Ante la interrogante muda de Fabián, sólo dijo: "No te preocupes".
"Pasa algo?"
"No. No pasa nada. Sólo que soy tonta y a veces me deprimo sin motivo. Querés que te sea franca? No sé por qué estuve llorando. Quizá se deba a esta llovizna que todo lo vuelve gris. Cuando no hay sol, me viene un desconsuelo".
Justamente el mal tiempo impidió que se quedaran en el patio. Carmela dijo: "Vamos a la cocina, así te hago café". Luego, mientras ella vigilaba la cafetera, de espaldas a Fabián, éste la vio tan frágil, tan indefensa, tan invadida por un miedo inútil, que él también se sintió frágil, pero sobre todo conmovido. Sin pensarlo dos veces, se acercó a la muchacha y la abrazó desde atrás. sin embargo, el abrazo no fue tan estrecho como para que ella no pudiera volverse y enfrentarlo.
El empezó besando sus ojos, que otra vez tenían lágrimas, y cuando llegó a la boca, todavía de labios cerrados, sintió que algo pasaba en él. Y en ella, que de a poco y como a pesar suyo, fue entreabriendo los labios hasta recibir el beso con ansiedad y tristeza. El tuvo suficiente presencia de ánimo como para estirar un brazo y apagar la cafetera, que empezaba a desbordarse, pero con el otro empezó a aflojar los botones de aquella túnica blanca, siempre impoluta, que era como un uniforme de Carmela. Lo dejó hacer, como resignada, pero cuando él terminó por quitarle la túnica, ella cruzó sus brazos sobre el pecho y repitió varias veces: "No sé, no sé, no sé".
"Sí que sabés", dijo él y acabó de desnudarla.
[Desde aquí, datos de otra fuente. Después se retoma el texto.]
(* ===== verification/PreferencesHelper.v ===== *)
(** * Opening preferences

    Model of preferences_helper.cpp: the path is made canonical, and every canonical
    path has at most one object, which the cache keeps until it is removed. An object
    is its identity; what the objects do is the subject of the other files. *)
From S2P Require Import Prelude Strings StdMap Disk PreferencesErrno PreferencesXml PreferencesImpl PreferencesSpec TaskPool.
From Stdlib Require Import Ascii.

#[local] Open Scope list_scope.

(** [realpath] of the C library on a directory. *)
Class RealPath := { realpath : string -> option string }.

(** The cache, and the objects created so far with their paths, oldest first. *)
Record Helper := mkHelper {
  prefsCache_ : list (string * nat);
  created : list string;
}.

Definition new_Helper : Helper := mkHelper [] [].

Definition IsFileExist (path : string) : F bool := opens path.

(** The threads of a new task pool. *)
Definition MAX_TP_THREADS : Z := 10.
Definition MIN_TP_THREADS : Z := 1.
Definition start_code : Z :=
  let '(code, _, _) := TaskPool.Start (new_TaskPool MAX_TP_THREADS MIN_TP_THREADS) in code.

Section Helper.
Context `{RealPath}.

Definition GetRealPath (path : string) : Z * string :=
  match path with
  | EmptyString => (E_EMPTY_FILE_PATH, "")
  | String c _ =>
      if negb (Ascii.eqb c "/") then (E_RELATIVE_PATH, "")
      else if (PATH_MAX <? String.length (c_str path))%nat then (E_PATH_EXCEED_MAX_LENGTH, "")
      else
        match split_last path with
        | None => (E_RELATIVE_PATH, "")
        | Some (filePath, fileName) =>
            match realpath (c_str filePath) with
            | None => (E_INVALID_FILE_PATH, "")
            | Some canonicalPath =>
                if empty fileName then (E_EMPTY_FILE_NAME, "")
                else (E_OK, canonicalPath +:+ "/" +:+ fileName)
            end
        end
  end.

(** The error code and the object; [Init] starts the pool and schedules the loading. *)
Definition GetPreferences (path : string) (h : Helper) : Z * option nat * Helper :=
  let '(errCode, realPath) := GetRealPath path in
  if empty realPath || negb (errCode =? E_OK) then (errCode, None, h)
  else
    match sm_find realPath (prefsCache_ h) with
    | Some pref => (errCode, Some pref, h)
    | None =>
        let pref := length (created h) in
        let h := mkHelper (prefsCache_ h) (created h ++ [c_str realPath]) in
        if negb (start_code =? E_OK) then (start_code, None, h)
        else (start_code, Some pref, mkHelper (sm_insert realPath pref (prefsCache_ h)) (created h))
    end.

Definition DeletePreferences (path : string) (h : Helper) : F (Z * Helper) :=
  let '(errCode, realPath) := GetRealPath path in
  if empty realPath || negb (errCode =? E_OK) then mret (errCode, h)
  else
    let h := match sm_find realPath (prefsCache_ h) with
             | Some _ => mkHelper (sm_erase realPath (prefsCache_ h)) (created h)
             | None => h
             end in
    let filePath := c_str realPath in
    let backupPath := MakeBackupPath filePath in
    let brokenPath := MakeBrokenPath filePath in
    remove filePath ;;
    remove backupPath ;;
    remove brokenPath ;;
    e1 ← IsFileExist filePath;
    e2 ← IsFileExist backupPath;
    e3 ← IsFileExist brokenPath;
    if (e1 || e2 || e3 : bool) then mret (E_DELETE_FILE_FAIL, h) else mret (E_OK, h).

Definition RemovePreferencesFromCache (path : string) (h : Helper) : Z * Helper :=
  let '(errCode, realPath) := GetRealPath path in
  if empty realPath || negb (errCode =? E_OK) then (errCode, h)
  else
    match sm_find realPath (prefsCache_ h) with
    | None => (E_OK, h)
    | Some _ => (E_OK, mkHelper (sm_erase realPath (prefsCache_ h)) (created h))
    end.
End Helper.

(** * One object per file

    While a path is in the cache every request for it gets the same object, and
    different files have different objects. *)

Section Spec.
Context `{RealPath}.

Inductive helper_op :=
| HGet (path : string)
| HDelete (path : string) (w : FS)
| HRemove (path : string).

Definition run_helper (o : helper_op) (h : Helper) : Helper :=
  match o with
  | HGet path => snd (GetPreferences path h)
  | HDelete path w => snd (fst (DeletePreferences path h w))
  | HRemove path => snd (RemovePreferencesFromCache path h)
  end.

Definition run_helpers (os : list helper_op) : Helper := foldl (fun h o => run_helper o h) new_Helper os.

(** The cache knows the objects by their paths, and no object twice. *)
Record helper_ok (h : Helper) : Prop := {
  ho_sorted : sm_sorted (prefsCache_ h);
  ho_created : forall p o, sm_find p (prefsCache_ h) = Some o -> created h !! o = Some (c_str p);
  ho_once : forall p1 p2 o, sm_find p1 (prefsCache_ h) = Some o ->
    sm_find p2 (prefsCache_ h) = Some o -> p1 = p2;
}.

Lemma start_code_ok : start_code = E_OK.
Proof. reflexivity. Qed.

Lemma usable_path path real : GetRealPath path = (E_OK, real) -> empty real = false.
Proof.
  unfold GetRealPath. destruct path as [|c path]; [done|]. repeat (case_if; [done|]).
  destruct (split_last _) as [[d n]|]; [|done]. destruct (realpath _) as [canon|]; [|done].
  case_if; [done|]. intros [= <-]. by destruct canon.
Qed.

Lemma refused_path path : let '(code, real) := GetRealPath path in code <> E_OK -> real = "".
Proof.
  unfold GetRealPath. destruct path as [|c path]; [done|]. repeat (case_if; [done|]).
  destruct (split_last _) as [[d n]|]; [|done]. destruct (realpath _); [|done]. by case_if.
Qed.

(** The guard of the three operations. *)
Lemma path_guard path :
  let '(code, real) := GetRealPath path in
  empty real || negb (code =? E_OK) = negb (code =? E_OK).
Proof.
  destruct (GetRealPath path) as [code real] eqn:E. destruct (code =? E_OK) eqn:Ec; to_prop.
  - subst. by rewrite (usable_path _ _ E).
  - pose proof (refused_path path) as Hr. rewrite E in Hr. by rewrite (Hr Ec).
Qed.

Lemma erase_ok h p :
  helper_ok h -> helper_ok (mkHelper (sm_erase p (prefsCache_ h)) (created h)).
Proof.
  intros [S C O]. split; cbn; [by apply sm_erase_sorted| |].
  - intros p' o. rewrite sm_find_erase. case_decide; [done|]. apply C.
  - intros p1 p2 o. rewrite !sm_find_erase. repeat case_decide; try done. apply O.
Qed.

Lemma insert_ok h p :
  helper_ok h -> sm_find p (prefsCache_ h) = None ->
  helper_ok (mkHelper (sm_insert p (length (created h)) (prefsCache_ h)) (created h ++ [c_str p])).
Proof.
  intros [S C O] Hp.
  assert (Hlt : forall p' o, sm_find p' (prefsCache_ h) = Some o -> (o < length (created h))%nat).
  { intros p' o Ho%C. by eapply lookup_lt_Some. }
  split; cbn; [by apply sm_insert_sorted| |].
  - intros p' o. rewrite sm_find_insert by done. rewrite Hp. cbn. case_decide.
    + intros [= <-]. subst. by apply lookup_snoc_len.
    + intros Ho. rewrite lookup_app_l by (by eapply Hlt). by apply C.
  - intros p1 p2 o. rewrite !sm_find_insert by done. rewrite Hp. cbn.
    repeat case_decide; subst; try done; [| |by apply O].
    + intros [= <-] Ho%Hlt. lia.
    + intros Ho%Hlt [= <-]. lia.
Qed.

Lemma get_ok path h : helper_ok h -> helper_ok (snd (GetPreferences path h)).
Proof.
  intros Hok. unfold GetPreferences. pose proof (path_guard path) as Hg.
  destruct (GetRealPath path) as [code real]. rewrite Hg. case_if; [done|].
  destruct (sm_find real (prefsCache_ h)) eqn:Ef; [done|]. rewrite start_code_ok. cbn.
  by apply insert_ok.
Qed.

(** The path is out of the cache whatever becomes of the files. *)
Definition dropped (real : string) (h : Helper) : Helper :=
  match sm_find real (prefsCache_ h) with
  | Some _ => mkHelper (sm_erase real (prefsCache_ h)) (created h)
  | None => h
  end.

Lemma dropped_ok real h : helper_ok h -> helper_ok (dropped real h).
Proof. intros Hok. unfold dropped. destruct (sm_find _ _); [by apply erase_ok|done]. Qed.

Lemma delete_spec path h w :
  let '(code, real) := GetRealPath path in
  let p := c_str real in
  exists code' w', DeletePreferences path h w =
      ((code', if code =? E_OK then dropped real h else h), w') /\
    (code <> E_OK -> code' = code /\ w' = w) /\
    (code = E_OK -> (code' = E_OK <-> files w' !! p = None /\ files w' !! MakeBackupPath p = None)).
Proof.
  unfold DeletePreferences. pose proof (path_guard path) as Hg.
  destruct (GetRealPath path) as [code real]. rewrite Hg. destruct (code =? E_OK) eqn:Ec; to_prop; cbn [negb].
  2: { by exists code, w. }
  unfold mbind, F_bind, mret, F_ret, IsFileExist, opens. fold (dropped real h).
  destruct (remove (c_str real) w) as [b1 w1], (remove _ w1) as [b2 w2], (remove _ w2) as [b3 w3].
  unfold MakeBrokenPath. fold (MakeBackupPath (c_str real)).
  do 2 case_bool_decide; cbn [orb]; eexists _, w3; (split; [done|]); (split; [done|]); intros _;
    rewrite ?eq_None_not_Some; split; try done; by intros [].
Qed.

Lemma run_helper_ok o h : helper_ok h -> helper_ok (run_helper o h).
Proof.
  intros Hok. destruct o as [path|path w|path]; cbn [run_helper].
  - by apply get_ok.
  - pose proof (delete_spec path h w) as Hd. destruct (GetRealPath path) as [code real].
    destruct Hd as (code' & w' & -> & _). cbn. case_if; [by apply dropped_ok|done].
  - unfold RemovePreferencesFromCache. destruct (GetRealPath path) as [code real]. case_if; [done|].
    destruct (sm_find _ _); [by apply erase_ok|done].
Qed.

Lemma run_helpers_ok os : helper_ok (run_helpers os).
Proof.
  unfold run_helpers. assert (Hnew : helper_ok new_Helper) by (split; [constructor|done|done]).
  revert Hnew. generalize new_Helper. induction os as [|o os IH]; intros h Hok; [done|].
  cbn. by apply IH, run_helper_ok.
Qed.

(** The object a request gets, and the helper afterwards. *)
Lemma get_spec path h real :
  helper_ok h -> GetRealPath path = (E_OK, real) ->
  exists o h', GetPreferences path h = (E_OK, Some o, h') /\
    sm_find real (prefsCache_ h') = Some o /\ created h' !! o = Some (c_str real) /\
    (forall real', real' <> real -> sm_find real' (prefsCache_ h') = sm_find real' (prefsCache_ h)).
Proof.
  intros Hok Hp. pose proof (get_ok path h Hok) as Hok'. unfold GetPreferences in *.
  pose proof (path_guard path) as Hg. rewrite Hp in Hg, Hok' |- *. rewrite Hg in *. cbn [negb Z.eqb] in *.
  destruct (sm_find real (prefsCache_ h)) as [o|] eqn:Ef.
  - exists o, h. split; [done|]. split; [done|]. split; [by apply ho_created|done].
  - rewrite start_code_ok in *. cbn in Hok' |- *. eexists _, _. split; [done|].
    assert (Hf : sm_find real (sm_insert real (length (created h)) (prefsCache_ h)) =
      Some (length (created h))).
    { rewrite sm_find_insert by apply Hok. by rewrite Ef, decide_True. }
    split; [done|]. split; [by apply lookup_snoc_len|]. intros real' Hne. cbn.
    rewrite sm_find_insert by apply Hok. by rewrite decide_False.
Qed.

(** one object per file: after any sequence of requests, deletions and removals,
    a request for a valid path succeeds with an object created for the canonical path;
    a second request for the same file gets the same object and changes nothing, and a
    request for another file gets another object. Deleting takes the path out of the
    cache, and reports success exactly if neither file nor backup are left. *)
Theorem helper_one_object os path real :
  GetRealPath path = (E_OK, real) ->
  let h := run_helpers os in
  exists o h1, GetPreferences path h = (E_OK, Some o, h1) /\ created h1 !! o = Some (c_str real) /\
    (forall path', GetRealPath path' = (E_OK, real) -> GetPreferences path' h1 = (E_OK, Some o, h1)) /\
    (forall path' real', GetRealPath path' = (E_OK, real') -> real' <> real ->
      exists o' h2, GetPreferences path' h1 = (E_OK, Some o', h2) /\ o' <> o) /\
    (forall w, exists code h2 w', DeletePreferences path h1 w = ((code, h2), w') /\
      sm_find real (prefsCache_ h2) = None /\
      (code = E_OK <->
       files w' !! c_str real = None /\ files w' !! MakeBackupPath (c_str real) = None)).
Proof.
  intros Hp h. pose proof (run_helpers_ok os) as Hok. fold h in Hok.
  destruct (get_spec path h real Hok Hp) as (o & h1 & E & Hf & Hc & _).
  pose proof (get_ok path h Hok) as Hok1. rewrite E in Hok1. cbn [snd] in Hok1.
  exists o, h1. split; [done|]. split; [done|]. split_and!.
  - intros path' Hp'. unfold GetPreferences. pose proof (path_guard path') as Hg.
    rewrite Hp' in Hg |- *. rewrite Hg. cbn [negb Z.eqb]. by rewrite Hf.
  - intros path' real' Hp' Hne. destruct (get_spec path' h1 real' Hok1 Hp') as (o' & h2 & E2 & Hf2 & _ & Hk).
    exists o', h2. split; [done|]. intros ->. pose proof (get_ok path' h1 Hok1) as Hok2.
    rewrite E2 in Hok2. cbn [snd] in Hok2. apply Hne, (ho_once _ Hok2 _ _ _ Hf2). by rewrite Hk by congruence.
  - intros w. pose proof (delete_spec path h1 w) as Hd. rewrite Hp in Hd.
    destruct Hd as (code' & w' & -> & _ & Hd). cbn [Z.eqb]. eexists _, _, w'. split; [done|].
    split; [|by apply Hd]. unfold dropped. rewrite Hf. cbn. rewrite sm_find_erase. by rewrite decide_True.
Qed.
End Spec.

Definition demo_realpath : RealPath := {| realpath := fun d => Some d |}.

Lemma helper_one_object_witness :
  let h := @run_helpers demo_realpath [HGet "/data/a"; HGet "/data/b"; HRemove "/data/a"] in
  exists o h1, @GetPreferences demo_realpath "/data/b" h = (E_OK, Some o, h1) /\
    created h1 !! o = Some "/data/b" /\
    (forall path', @GetRealPath demo_realpath path' = (E_OK, "/data/b") ->
      @GetPreferences demo_realpath path' h1 = (E_OK, Some o, h1)) /\
    (forall path' real', @GetRealPath demo_realpath path' = (E_OK, real') -> real' <> "/data/b" ->
      exists o' h2, @GetPreferences demo_realpath path' h1 = (E_OK, Some o', h2) /\ o' <> o) /\
    (forall w, exists code h2 w', @DeletePreferences demo_realpath "/data/b" h1 w = ((code, h2), w') /\
      sm_find "/data/b" (prefsCache_ h2) = None /\
      (code = E_OK <-> files w' !! "/data/b" = None /\ files w' !! "/data/b.bak" = None)).
Proof.
  exact (@helper_one_object demo_realpath [HGet "/data/a"; HGet "/data/b"; HRemove "/data/a"]
    "/data/b" "/data/b" eq_refl).
Defined.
Entonces ella lo abrazó, pero aún no como respuesta amorosa sino más bien para ocultar, ante Fabián y ante sí misma, su desnudez. El la tomó en brazos (era tan liviana) y la llevó hacia el interior de la casa. Dedujo que en algún sitio habría una cama, pero tuvo que hallarla por sí mismo. Ella estaba demasiado ocupada con sus escrúpulos como para servir de guía.
Cuando por fin él estuvo, también sin ropa, tendido a su lado, ella pronunció un alerta honesto, un necesario aviso a la población: "Soy virgen". Fabián se limitó a susurrar en su oído: "La virginidad no es un estado saludable, lo sabías?" A ella le causó gracia aquella salida extemporánea, sonrió como para sí misma y sólo entonces terminó aflojándose, disfrutando las caricias y acariciando.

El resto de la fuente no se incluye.